The decision to blacklist Iran is well and good. However, Iran’s terror ties are so overt, and have been for decades, that it should never have been off the list in the first place. Its status on the Grey rather than the Black List gave it breathing space to economically recuperate and further develop its vast terror infrastructure.

The FATF eases rather than increases pressure on terror-sponsoring states—in fact, it never applies it to begin with. A host of countries with immense capital and robust terror affiliations have been blatantly disregarded by the body, which looks aside as they stir up terror without fear of condemnation. Most prominent among them is the Qatari regime. In true antisemitic fashion, Qatar doesn’t allow Israelis within its borders, and it maintains royal monetary and personnel ties to al-Qaeda, ISIS, Hamas, Iran, and more. The Emir and his family have doled out billions in support of Hamas terror efforts in Gaza and millions to al-Qaeda, and several members of the royal family have been directly implicated in terror plots.

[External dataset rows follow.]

Lemma dgt_fin q q' : dgt (DFin q) (DFin q') = true <-> (q' < q)%Q.
Proof.
  unfold dgt; simpl. rewrite Qgt_alt.
  destruct (q ?= q')%Q; split; congruence.
Qed.

(** The behind-schedule test of [sleep()] compares the two instants. *)
Lemma GetDuration_behind a b d :
  GetDuration a b = Some d -> dlt d (DFin 0) = true <-> ts_val b < ts_val a.
Proof.
  intros H; apply GetDuration_val in H as [q [-> Hq]].
  rewrite dlt_fin_zero.
  assert (Hpos : (0 < inject_Z NSecPerSec_)%Q) by (unfold Qlt; simpl; lia).
  split; intros Hlt.
  - assert (Hneg : (inject_Z (ts_val b - ts_val a) < 0)%Q).
    { rewrite <- Hq. apply (Qmult_lt_r _ _ _ Hpos) in Hlt.
      rewrite Qmult_0_l in Hlt. exact Hlt. }
    change 0%Q with (inject_Z 0) in Hneg. rewrite <- Zlt_Qlt in Hneg. lia.
  - apply (Qmult_lt_r _ _ _ Hpos). rewrite Qmult_0_l, Hq.
    change 0%Q with (inject_Z 0). rewrite <- Zlt_Qlt. lia.
Qed.

(** The shape of a [sleep()] call that has no undefined behaviour. *)
Lemma sleep_inv r now1 now2 res :
  sleep r now1 now2 = Some res ->
  exists awakeTime n mean m2 w e logs step d,
    GetDuration (sleepEndTime_ r) now1 = Some awakeTime /\
    update_stats (numTimeSteps_ r) (awakeTimeMean_ r) (awakeTimeM2_ r) awakeTime = (n, mean, m2) /\
    check_thresholds r awakeTime = (w, e, logs) /\
    advance_step_time (stepTime_ r) (timeStep_ r) = Some step /\
    GetDuration now2 step = Some d /\
    let mk sleepEnd stp :=
      mkRate (name_ r) (timeStep_ r) (maxTimeStepWarning_ r) (maxTimeStepError_ r)
        (enforceRate_ r) (clockId_ r) now1 sleepEnd stp n w e awakeTime mean m2 in
    res = (if dlt d (DFin 0) then
             if negb (enforceRate_ r) then (mk now2 now2, logs, NoWait)
             else (mk now2 step, logs, NoWait)
           else (mk step step, logs, NanosleepAbs (clockId_ r) step)).
Proof.
  unfold sleep.
  destruct (GetDuration (sleepEndTime_ r) now1) as [aw|]; [|discriminate].
  destruct (update_stats _ _ _ aw) as [[n mean] m2] eqn:Hst.
  destruct (check_thresholds r aw) as [[w e] logs] eqn:Hth.
  destruct (advance_step_time _ _) as [step|]; [|discriminate].
  destruct (GetDuration now2 step) as [d|] eqn:Hd; [|discriminate].
  intros H. exists aw, n, mean, m2, w, e, logs, step, d.
  do 5 (split; [first [reflexivity | assumption]|]).
  destruct (dlt d (DFin 0)), (enforceRate_ r); simpl in *; congruence.
Qed.

(** The fields [sleep()] writes whatever the schedule does. *)
Lemma sleep_fields r now1 now2 r' logs act :
  sleep r now1 now2 = Some (r', logs, act) ->
  GetDuration (sleepEndTime_ r) now1 = Some (awakeTime_ r') /\
  update_stats (numTimeSteps_ r) (awakeTimeMean_ r) (awakeTimeM2_ r) (awakeTime_ r')
    = (numTimeSteps_ r', awakeTimeMean_ r', awakeTimeM2_ r') /\
  check_thresholds r (awakeTime_ r') = (numWarnings_ r', numErrors_ r', logs) /\
  sleepStartTime_ r' = now1 /\
  name_ r' = name_ r /\ timeStep_ r' = timeStep_ r /\
  maxTimeStepWarning_ r' = maxTimeStepWarning_ r /\
  maxTimeStepError_ r' = maxTimeStepError_ r /\
  enforceRate_ r' = enforceRate_ r /\ clockId_ r' = clockId_ r.
Proof.
  intros H; apply sleep_inv in H as (aw & n & mean & m2 & w & e & lg & step & d &
                                      Haw & Hst & Hth & Hstep & Hd & Hres).
  destruct (dlt d (DFin 0)), (enforceRate_ r) eqn:Ee; simpl in Hres;
    injection Hres as -> -> ->; simpl; repeat split; congruence.
Qed.

(** Line 168: [clock_gettime] then [GetDuration] never fail on the
    normalised readings of a 64-bit clock. *)
Lemma GetDuration_defined a b :
  LONG_MIN <= tv_sec b - tv_sec a <= LONG_MAX ->
  normalized a -> normalized b ->
  GetDuration a b = Some (dadd (dbl_of_Z (tv_sec b - tv_sec a))
                               (dmul (dbl_of_Z (tv_nsec b - tv_nsec a)) SecPerNSec_)).
Proof.
  intros Hs Ha Hb; unfold GetDuration, normalized, NSecPerSec_ in *.
  rewrite (to_long_in (tv_sec b - tv_sec a)) by lia.
  rewrite (to_long_in (tv_nsec b - tv_nsec a)) by (unfold LONG_MIN, LONG_MAX; lia).
  reflexivity.
Qed.

(** Truncation toward zero never drops below an integer lower bound. *)
Lemma Qtrunc_ge n x : (inject_Z n <= x)%Q -> n <= Qtrunc x.
Proof.
  destruct x as [a d]; unfold Qle, Qtrunc; simpl; intros H.
  rewrite <- (Z.quot_mul n (Zpos d)) by lia.
  apply Z.quot_le_mono; lia.
Qed.

Lemma TimeStepIsValid_fin v :
  TimeStepIsValid v = true -> exists q, v = DFin q /\ (0 <= q)%Q.
Proof.
  destruct v as [q| | |]; try discriminate.
  unfold TimeStepIsValid, dge; simpl; intros H.
  exists q; split; [reflexivity|].
  apply Qnot_lt_le; rewrite Qlt_alt; intros E; rewrite E in H; discriminate.
Qed.

(** Lines 193-195 keep the instant [tv_sec * 10^9 + tv_nsec] of the
    truncated sum: the carry moves whole seconds only. *)
Lemma advance_step_time_val st q st' :
  (0 <= q)%Q ->
  advance_step_time st (DFin q) = Some st' ->
  exists nsec,
    nsec = Qtrunc (Qred (inject_Z (tv_nsec st) + Qred (q * inject_Z NSecPerSec_))) /\
    tv_nsec st <= nsec /\
    ts_val st' = tv_sec st * NSecPerSec_ + nsec /\
    tv_nsec st' = Z.rem nsec NSecPerSec_.
Proof.
  intros Hq.
  cbv beta iota delta [advance_step_time long_of_dbl dbl_of_Z dadd dmul].
  destruct (to_long (Qtrunc _)) as [nsec|] eqn:E1; [|discriminate].
  destruct (to_long (tv_sec st + Z.quot nsec NSecPerSec_)) as [sec|] eqn:E2;
    [|discriminate].
  apply to_long_some in E1, E2; intros H; injection H as <-.
  exists nsec; split; [exact E1|]; split.
  - rewrite E1; apply Qtrunc_ge. rewrite !Qred_correct.
    rewrite <- (Qplus_0_r (inject_Z (tv_nsec st))) at 1.
    apply Qplus_le_compat; [apply Qle_refl|].
    apply Qmult_le_0_compat; [exact Hq | unfold Qle; simpl; lia].
  - unfold ts_val; simpl; split; [|reflexivity].
    pose proof (Z.quot_rem' nsec NSecPerSec_). unfold NSecPerSec_ in *. lia.
Qed.

Lemma Qtrunc_floor x : (0 <= x)%Q -> Qtrunc x = Qfloor x.
Proof.
  destruct x as [a d]; unfold Qle, Qtrunc, Qfloor; simpl; intros H.
  apply Z.quot_div_nonneg; lia.
Qed.

Lemma Qfloor_eq x y : (x == y)%Q -> Qfloor x = Qfloor y.
Proof.
  intros H; apply Z.le_antisymm; apply Qfloor_resp_le; rewrite H; apply Qle_refl.
Qed.
(** X18: each row of the age-by-gender table counts the rows of its age
    group and gender.  A row without patients exists only when [groupby]
    lists the unobserved combinations, and its rate is NaN; the rate of any
    other row of a table whose no-show flag is 0 or 1 is a number between 0
    and 100.  With the unobserved combinations listed the table has four
    rows for each gender that occurs. *)
Theorem create_age_gender_analysis_rows (observed : bool) (df : DataFrame) :
  Forall (λ r, NoShow_Binary r = 0 ∨ NoShow_Binary r = 1) df →
  Z.of_nat (length df) < 2 ^ 63 →
  Forall (λ s,
      let group := filter (λ r, AgeGroup r = AgeGender.AgeGroup s ∧
                                Gender r = AgeGender.Gender s) df in
      AgeGender.count s = length group ∧
      (group = [] → observed = false ∧ AgeGender.NoShowRate s = Np.nan) ∧
      (group ≠ [] → ∃ q, AgeGender.NoShowRate s = Np.fin q ∧
                         (0 <= q)%Q ∧ (q <= 100)%Q))
    (create_age_gender_analysis observed df) ∧
  (observed = false →
   length (create_age_gender_analysis observed df)
   = (4 * length (remove_dups (Gender <$> df)))%nat).
Proof.
  intros Hdf Hlen. split.
  - unfold create_age_gender_analysis. cbv zeta.
    apply Forall_fmap, list.Forall_forall. intros k Hk. simpl.
    set (group := filter (λ r, AgeGroup r = k.1 ∧ Gender r = k.2) df).
    split; [reflexivity|]. split.
    + intros Hnil. split.
      * destruct observed; [|done].
        apply list_elem_of_filter in Hk as [Hex _].
        apply list.Exists_exists in Hex as (r & Hr & Hk).
        exfalso. by apply (filter_nil_not_elem_of _ _ r Hnil).
      * rewrite Hnil. reflexivity.
    + intros Hne.
      pose proof (flag_sum_bounds group (filter_flag _ df Hdf)) as Hsum.
      assert (Hle : (length group ≤ length df)%nat) by apply length_filter.
      assert (Hn : 0 < Z.of_nat (length group))
        by (destruct group; [done | simpl; lia]).
      rewrite wrap64_small by lia.
      unfold Np.div, Np.of_Z.
      rewrite (Qzero_inject_Z (Z.of_nat (length group))) by lia. simpl.
      eexists. split; [reflexivity|]. by apply ratio_bounds.
  - intros ->. unfold create_age_gender_analysis. cbv zeta.
    rewrite length_fmap. unfold age_labels.
    rewrite !bind_cons. change ([] ≫= _) with (@nil (string * string)).
    rewrite !length_app, !length_pairs.
    rewrite (Permutation_length (merge_sort_Permutation _ _)). simpl. lia.
Qed.
(** * goanywhere/webapp: the live-reload hub and the gob/base64 helpers

    A shallow embedding of [web/livereload.go] (the notification hub, its
    tunnels and the three protocol frames) and of [utils.go]
    ([Serialize] / [Deserialize]), followed by the properties of the
    specification that concern them.

    Layout: Part I holds the definitions, Part II the theorems. *)

From Stdlib Require Import ZArith Lia Ascii String.
From stdpp Require Import base option list gmap.

Local Open Scope Z_scope.

(** Go's [[]byte] is a sequence of octets; Go's [string] is kept as [string]. *)
Abbreviation bytes := (list ascii).

(* ===================================================================== *)
(** * Part I. Definitions *)
(* ===================================================================== *)

(** ** Errors ([error] values that reach the modelled code) *)

Inductive error : Type :=
  | CorruptInputError            (* encoding/base64: illegal base64 data *)
  | GobError (msg : string)      (* encoding/gob: any failure of Encode / Decode *)
  | UpgradeError (msg : string). (* gorilla/websocket: handshake failure *)

(** ** encoding/base64, [URLEncoding] (RFC 4648 section 5, padded with '=')

    [utils.go] calls [base64.URLEncoding.EncodeToString] and
    [base64.URLEncoding.DecodeString].  Both are written out after the
    library's [Encode] and [decodeQuantum]: 24-bit quanta assembled with
    shifts and ors, the URL-safe alphabet, '=' padding, and a decoder
    that skips CR and LF. *)
Module base64.

Definition encodeURL : string :=
  "ABCDEFGHIJKLMNOPQRSTUVWXYZabcdefghijklmnopqrstuvwxyz0123456789-_".

Definition padChar : ascii := "="%char.

Definition uint (b : ascii) : Z := Z.of_N (N_of_ascii b).

(** [byte(v)]: conversion of an unsigned word to a byte keeps the low 8 bits. *)
Definition byte (v : Z) : ascii := ascii_of_N (Z.to_N (Z.land v 255)).

(** [enc.encode[v]] *)
Definition encode (v : Z) : ascii :=
  nth (Z.to_nat v) (list_ascii_of_string encodeURL) "000"%char.

Fixpoint index_from (c : ascii) (alphabet : bytes) (i : Z) : Z :=
  match alphabet with
  | [] => 255
  | a :: rest => if Ascii.eqb a c then i else index_from c rest (i + 1)
  end.

(** [enc.decodeMap[c]]: the position of [c] in the alphabet, 0xff otherwise. *)
Definition decodeMap (c : ascii) : Z :=
  index_from c (list_ascii_of_string encodeURL) 0.

(** [Encode]: three bytes become four symbols; a last group of one or
    two bytes is padded. *)
Fixpoint Encode (src : bytes) : bytes :=
  match src with
  | [] => []
  | [b0] =>
      let val := Z.shiftl (uint b0) 16 in
      [ encode (Z.land (Z.shiftr val 18) 63);
        encode (Z.land (Z.shiftr val 12) 63);
        padChar; padChar ]
  | [b0; b1] =>
      let val := Z.lor (Z.shiftl (uint b0) 16) (Z.shiftl (uint b1) 8) in
      [ encode (Z.land (Z.shiftr val 18) 63);
        encode (Z.land (Z.shiftr val 12) 63);
        encode (Z.land (Z.shiftr val 6) 63);
        padChar ]
  | b0 :: b1 :: b2 :: rest =>
      let val := Z.lor (Z.lor (Z.shiftl (uint b0) 16) (Z.shiftl (uint b1) 8))
                       (uint b2) in
      encode (Z.land (Z.shiftr val 18) 63)
      :: encode (Z.land (Z.shiftr val 12) 63)
      :: encode (Z.land (Z.shiftr val 6) 63)
      :: encode (Z.land val 63)
      :: Encode rest
  end.
Lemma appends_setupTrackstickV3 m regBase :
  appends (@HwInit.setupTrackstickV3 (recording P) _ m regBase).
Proof.
  unfold HwInit.setupTrackstickV3.
  pose proof appends_enterCommandMode.
  pose proof (appends_passthroughModeV3 m regBase true).
  pose proof (appends_passthroughModeV3 m regBase false).
  pose proof (appends_commandModeWriteRegAt m (regBase + 8) 0x82).
  appends_auto.
Qed.

Lemma appends_write_registers m writes :
  appends (@HwInit.write_registers (recording P) _ m writes).
Proof.
  induction writes as [|[a v] rest IH]; cbn [HwInit.write_registers].
  - apply appends_ret.
  - pose proof (appends_commandModeWriteRegAt m a v). appends_auto.
Qed.

Lemma leaves_bind {A B} Q (m : @HwInit.io (recording P) A) (k : A -> @HwInit.io (recording P) B) :
  appends m -> (forall a, leaves_command_mode Q (k a)) ->
  leaves_command_mode Q (HwInit.bind m k).
Proof.
  intros Hm Hk d r d' E. unfold HwInit.bind in E.
  destruct (m d) as [[a d1]|] eqn:E1; [|discriminate].
  destruct (Hm _ _ _ E1) as [t1 T1].
  destruct (Hk a _ _ _ E) as (pre & post & T2 & HQ).
  exists (t1 ++ pre), post. split; [|exact HQ].
  rewrite T2, T1, <- !app_assoc. reflexivity.
Qed.
(** [check(identifier)] *)
Definition check (cfg : RateLimitConfig) (now : Z) (identifier : list Z)
    (store : gmap (list Z) RateLimitEntry)
    : CheckResult * gmap (list Z) RateLimitEntry :=
  match store !! identifier with
  | None => openWindow cfg now identifier store
  | Some entry =>
    if decide (inject_Z now > resetTime entry)%Q
    then openWindow cfg now identifier store
    else if decide (inject_Z (count entry) >= maxRequests cfg)%Q then
      ({| allowed := false; remaining := 0; resetAt := resetTime entry |},
       store)
    else
      let entry' :=
        {| count := count entry + 1;
           resetTime := resetTime entry;
           lastSeen := now |} in
      ({| allowed := true;
          remaining := maxRequests cfg - inject_Z (count entry');
          resetAt := resetTime entry' |},
       <[identifier := entry']> store)
  end.

(** [reset(identifier)] and [clear()] *)
Definition reset (identifier : list Z) (store : gmap (list Z) RateLimitEntry)
    : gmap (list Z) RateLimitEntry := delete identifier store.
Definition clear (store : gmap (list Z) RateLimitEntry)
    : gmap (list Z) RateLimitEntry := ∅.

(** The pre-configured limiters. *)
Definition contactFormLimiter : RateLimitConfig :=
  new_RateLimiter (Some (60 * 1000)%Q) (Some 3%Q).
Definition apiLimiter : RateLimitConfig :=
  new_RateLimiter (Some (60 * 1000)%Q) (Some 10%Q).
Definition authLimiter : RateLimitConfig :=
  new_RateLimiter (Some (15 * 60 * 1000)%Q) (Some 5%Q).
(** C3, amended. After every successful [Init] of an uninitialized tracker
    and after every successful refresh cycle, the queue holds exactly
    [numFinalBlocks] blocks. *)
Theorem Ready_queue_length cs :
  Ready cs → Z.of_nat (length (blocksQueue cs)) = numFinalBlocks cs.
Proof.
  intros H. apply Ready_invariant in H as ((_ & Hn & _) & _ & Hlen).
  rewrite Hlen. lia.
Qed.

Lemma Ready_queue_length_witness :
  Z.of_nat (length (blocksQueue stateA)) = numFinalBlocks stateA.
Proof.
  apply Ready_queue_length.
  apply (Ready_Init 3 (testChain (inr 100) []) (NewChainSentry "ETH1")).
  - split; reflexivity.
  - concrete.
  - intros h [= <-]. concrete.
  - vm_compute. reflexivity.
Defined.

(** C6. A cycle that observes the stored height changes nothing and
    returns a nil error, and so does a second such cycle right after it:
    height and queue are the same before and after. *)
Theorem catchup_same_height_noop fuel1 fuel2 cp1 cp2 cs :
  ethBlockNumber cp1 = inr (latestBlockNum cs) →
  ethBlockNumber cp2 = inr (latestBlockNum cs) →
  catchupOnFinalizedBlocks fuel1 cp1 cs = Some (Returned None cs) ∧
  andThen (catchupOnFinalizedBlocks fuel1 cp1 cs)
          (catchupOnFinalizedBlocks fuel2 cp2)
  = Some (Returned None cs).
Proof.
  assert (Hone : ∀ fuel cp, ethBlockNumber cp = inr (latestBlockNum cs) →
            catchupOnFinalizedBlocks fuel cp cs = Some (Returned None cs)).
  { intros fuel cp Hcp. unfold catchupOnFinalizedBlocks, fetchLatestBlockNum.
    by rewrite Hcp, Z.eqb_refl. }
  intros H1 H2. rewrite (Hone fuel1 cp1 H1). split; [done|].
  simpl. by apply Hone.
Qed.

Lemma catchup_same_height_noop_witness :
  catchupOnFinalizedBlocks 0 (testChain (inr 100) []) stateA
  = Some (Returned None stateA) ∧
  andThen (catchupOnFinalizedBlocks 0 (testChain (inr 100) []) stateA)
          (catchupOnFinalizedBlocks 0 (testChain (inr 100) [101]))
  = Some (Returned None stateA).
Proof.
  apply (catchup_same_height_noop 0 0 (testChain (inr 100) [])
           (testChain (inr 100) [101]) stateA); reflexivity.
Defined.

(** ** Reading the final blocks *)

(** The loop of [GetLatestBlockData], from round [i] on, when the queue is
    long enough and no key leaves [int64]: keys [first + i] and up are set
    to the hashes at the queue positions [i] and up. *)
Lemma collectHashes_spec (todo : nat) : ∀ i hashes cs latest,
  inInt64 (latest - finalizedBlockDistance cs) →
  inInt64 (latest - finalizedBlockDistance cs - numFinalBlocks cs) →
  0 <= i →
  latest - finalizedBlockDistance cs - numFinalBlocks cs + i + Z.of_nat todo
    <= maxInt64 + 1 →
  (Z.to_nat i + todo ≤ length (blocksQueue cs))%nat →
  ∃ hashes',
    collectHashes todo i cs latest hashes = Some hashes' ∧
    ∀ k, hashes' !! k =
         if decide (latest - finalizedBlockDistance cs - numFinalBlocks cs + i <= k
                    < latest - finalizedBlockDistance cs - numFinalBlocks cs + i
                      + Z.of_nat todo)
         then hashOf <$>
                (blocksQueue cs
                   !! Z.to_nat (k - (latest - finalizedBlockDistance cs
                                     - numFinalBlocks cs)))
         else hashes !! k.
Proof.
  induction todo as [|todo IH]; intros i hashes cs latest Hd Hfirst Hi Hmax Hlen.
  - exists hashes. split; [done|]. intros k. case_decide; [lia|done].
  - simpl. destruct (lookup_lt_is_Some_2 (blocksQueue cs) (Z.to_nat i))
      as [blk Hblk]; [lia|]. rewrite Hblk. unwrap.
    destruct (IH (i + 1)
                (<[latest - finalizedBlockDistance cs - numFinalBlocks cs + i
                   := hashOf blk]> hashes) cs latest)
      as (hashes' & -> & Hspec); [done|done|lia|lia|lia|].
    exists hashes'. split; [done|]. intros k. rewrite Hspec.
    repeat case_decide; try lia; try done.
    + replace k
        with (latest - finalizedBlockDistance cs - numFinalBlocks cs + i) by lia.
      rewrite lookup_insert_eq.
      replace (latest - finalizedBlockDistance cs - numFinalBlocks cs + i
               - (latest - finalizedBlockDistance cs - numFinalBlocks cs))
        with i by lia.
      by rewrite Hblk.
    + rewrite lookup_insert_ne by lia. done.
Qed.

(** C5. On a ready tracker [GetLatestBlockData] returns, with a nil error,
    the stored height and a map of exactly [numFinalBlocks] entries; its
    keys are exactly the integers from
    [tip - finalizedBlockDistance - numFinalBlocks] to
    [tip - finalizedBlockDistance - 1] for the height [tip] it returns, and
    the key at offset [i] carries the hash of the block at queue
    position [i]. *)
Theorem GetLatestBlockData_final_keys cs :
  Ready cs →
  let tip := latestBlockNum cs in
  let first := tip - finalizedBlockDistance cs - numFinalBlocks cs in
  ∃ hashes : gmap Z value,
    GetLatestBlockData cs = Returned (tip, hashes, None) cs ∧
    size hashes = Z.to_nat (numFinalBlocks cs) ∧
    dom hashes = list_to_set (seqZ first (numFinalBlocks cs)) ∧
    (∀ k, k ∈ dom hashes ↔ first <= k <= tip - finalizedBlockDistance cs - 1) ∧
    (∀ (i : nat) blk, blocksQueue cs !! i = Some blk →
                      hashes !! (first + Z.of_nat i) = Some (hashOf blk)).
Proof.
  intros HR tip first.
  apply Ready_invariant in HR as ((Hd & Hn & Hsum) & Htip & Hlen).
  unfold GetLatestBlockData, GetLatestBlockNum.
  destruct (collectHashes_spec (Z.to_nat (numFinalBlocks cs)) 0 ∅ cs
              (latestBlockNum cs)) as (hashes & -> & Hspec); [int64..|lia|].
  fold tip in Hspec. fold first in Hspec.
  assert (Hdom : ∀ k, k ∈ dom hashes ↔ first <= k < first + numFinalBlocks cs).
  { intros k. rewrite elem_of_dom, Hspec. case_decide as Hk.
    - split; [lia|]. intros _. apply fmap_is_Some.
      apply lookup_lt_is_Some_2. lia.
    - rewrite lookup_empty. split; [by intros []|lia]. }
  assert (Heq : dom hashes = list_to_set (seqZ first (numFinalBlocks cs))).
  { apply set_eq. intros k.
    rewrite Hdom, elem_of_list_to_set, elem_of_seqZ. done. }
  exists hashes. split; [done|]. split; [|split; [done|split]].
  - rewrite <- size_dom, Heq, size_list_to_set by apply NoDup_seqZ.
    apply length_seqZ.
  - intros k. rewrite Hdom. subst first. lia.
  - intros i blk Hblk. rewrite Hspec.
    apply lookup_lt_Some in Hblk as Hi. case_decide; [|lia].
    replace (first + Z.of_nat i - first) with (Z.of_nat i) by lia.
    by rewrite Nat2Z.id, Hblk.
Qed.

Lemma GetLatestBlockData_final_keys_witness :
  ∃ hashes : gmap Z value,
    GetLatestBlockData stateA = Returned (100, hashes, None) stateA ∧
    size hashes = 3%nat ∧
    dom hashes = list_to_set (seqZ 90 3) ∧
    (∀ k, k ∈ dom hashes ↔ 90 <= k <= 92) ∧
    (∀ (i : nat) blk, blocksQueue stateA !! i = Some blk →
                      hashes !! (90 + Z.of_nat i) = Some (hashOf blk)).
Proof.
  apply (GetLatestBlockData_final_keys stateA).
  apply (Ready_Init 3 (testChain (inr 100) []) (NewChainSentry "ETH1")).
  - split; reflexivity.
  - concrete.
  - intros h [= <-]. concrete.
  - vm_compute. reflexivity.
Defined.

(** ** Fetches that fail *)

(** A failed height fetch is logged and nothing more: the cycle of a ready
    tracker goes on with [-1] as the new height and panics on the negative
    slice bound. *)
Lemma catchup_height_fetch_failure fuel cp cs err :
  Ready cs → ethBlockNumber cp = inl err →
  catchupOnFinalizedBlocks fuel cp cs = Some (Panicked cs).
Proof.
  intros HR Hcp. apply Ready_invariant in HR as (_ & Htip & _).
  unfold catchupOnFinalizedBlocks, fetchLatestBlockNum, GetLatestBlockNum.
  rewrite Hcp. destruct (Z.eqb_spec (latestBlockNum cs) (-1)) as [|_]; [lia|].
  simpl. unwrap.
  destruct fuel; simpl;
    (case_eq (latestBlockNum cs + 1 <=? -1); [rewrite Z.leb_le; lia|]);
    intros _; (case_eq (0 <=? -1 - latestBlockNum cs); [rewrite Z.leb_le; lia|]);
    done.
Qed.
(* ===== verification/_CoqProject ===== *)
-Q . S2P
Prelude.v
StateLogic.v
TreeMath.v
Codec.v
Crypto.v
SecretTree.v
Data.v
Hpke.v
Identity.v
NodeVec.v
TreeIndex.v
TreeHash.v
ParentHash.v
TreeInv.v
Proposals.v
TreeKem.v
TreePath.v
LeafNodes.v
Kem.v
Framing.v
KeySchedule.v
MessageProtection.v
EpochStore.v
Filtering.v
GroupState.v
Processor.v
Group.v
Commit.v
Client.v
Scenario.v
Snapshots.v
Observer.v
Following.v
Builder.v
PathAgreement.v
GroupInv.v
Agreement.v
StaleIndex.v
Joining.v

The Palestinian Authority similarly enjoys free rein to grow their Martyr’s Fund, a governmental program to provide income to the families of terrorists, offering more cash according to length of prison sentence and a maximum if the martyr dies in the act of killing.

This practice, like others that promote terror against the State of Israel, warrants no mention by the FATF. Neither Qatar nor the Palestinian Authority has ever been on a Grey List, which is intended to monitor countries with developing terror-financial ties, let alone a Black List. As it blatantly ignores the efforts of a host of nations to facilitate terror funding, the FATF’s scope is severely narrowed. Major terrorist havens are unaffected by its policies.

The FATF’s halfhearted attempts at addressing the problem of money laundering and terror financing reveal an unwillingness on behalf of the international community to combat the rise of terror in a serious way. The FATF’s purported mission of ending global terror financing and money laundering will remain a non-starter until it devotes itself in earnest to cutting down the looming terror threat.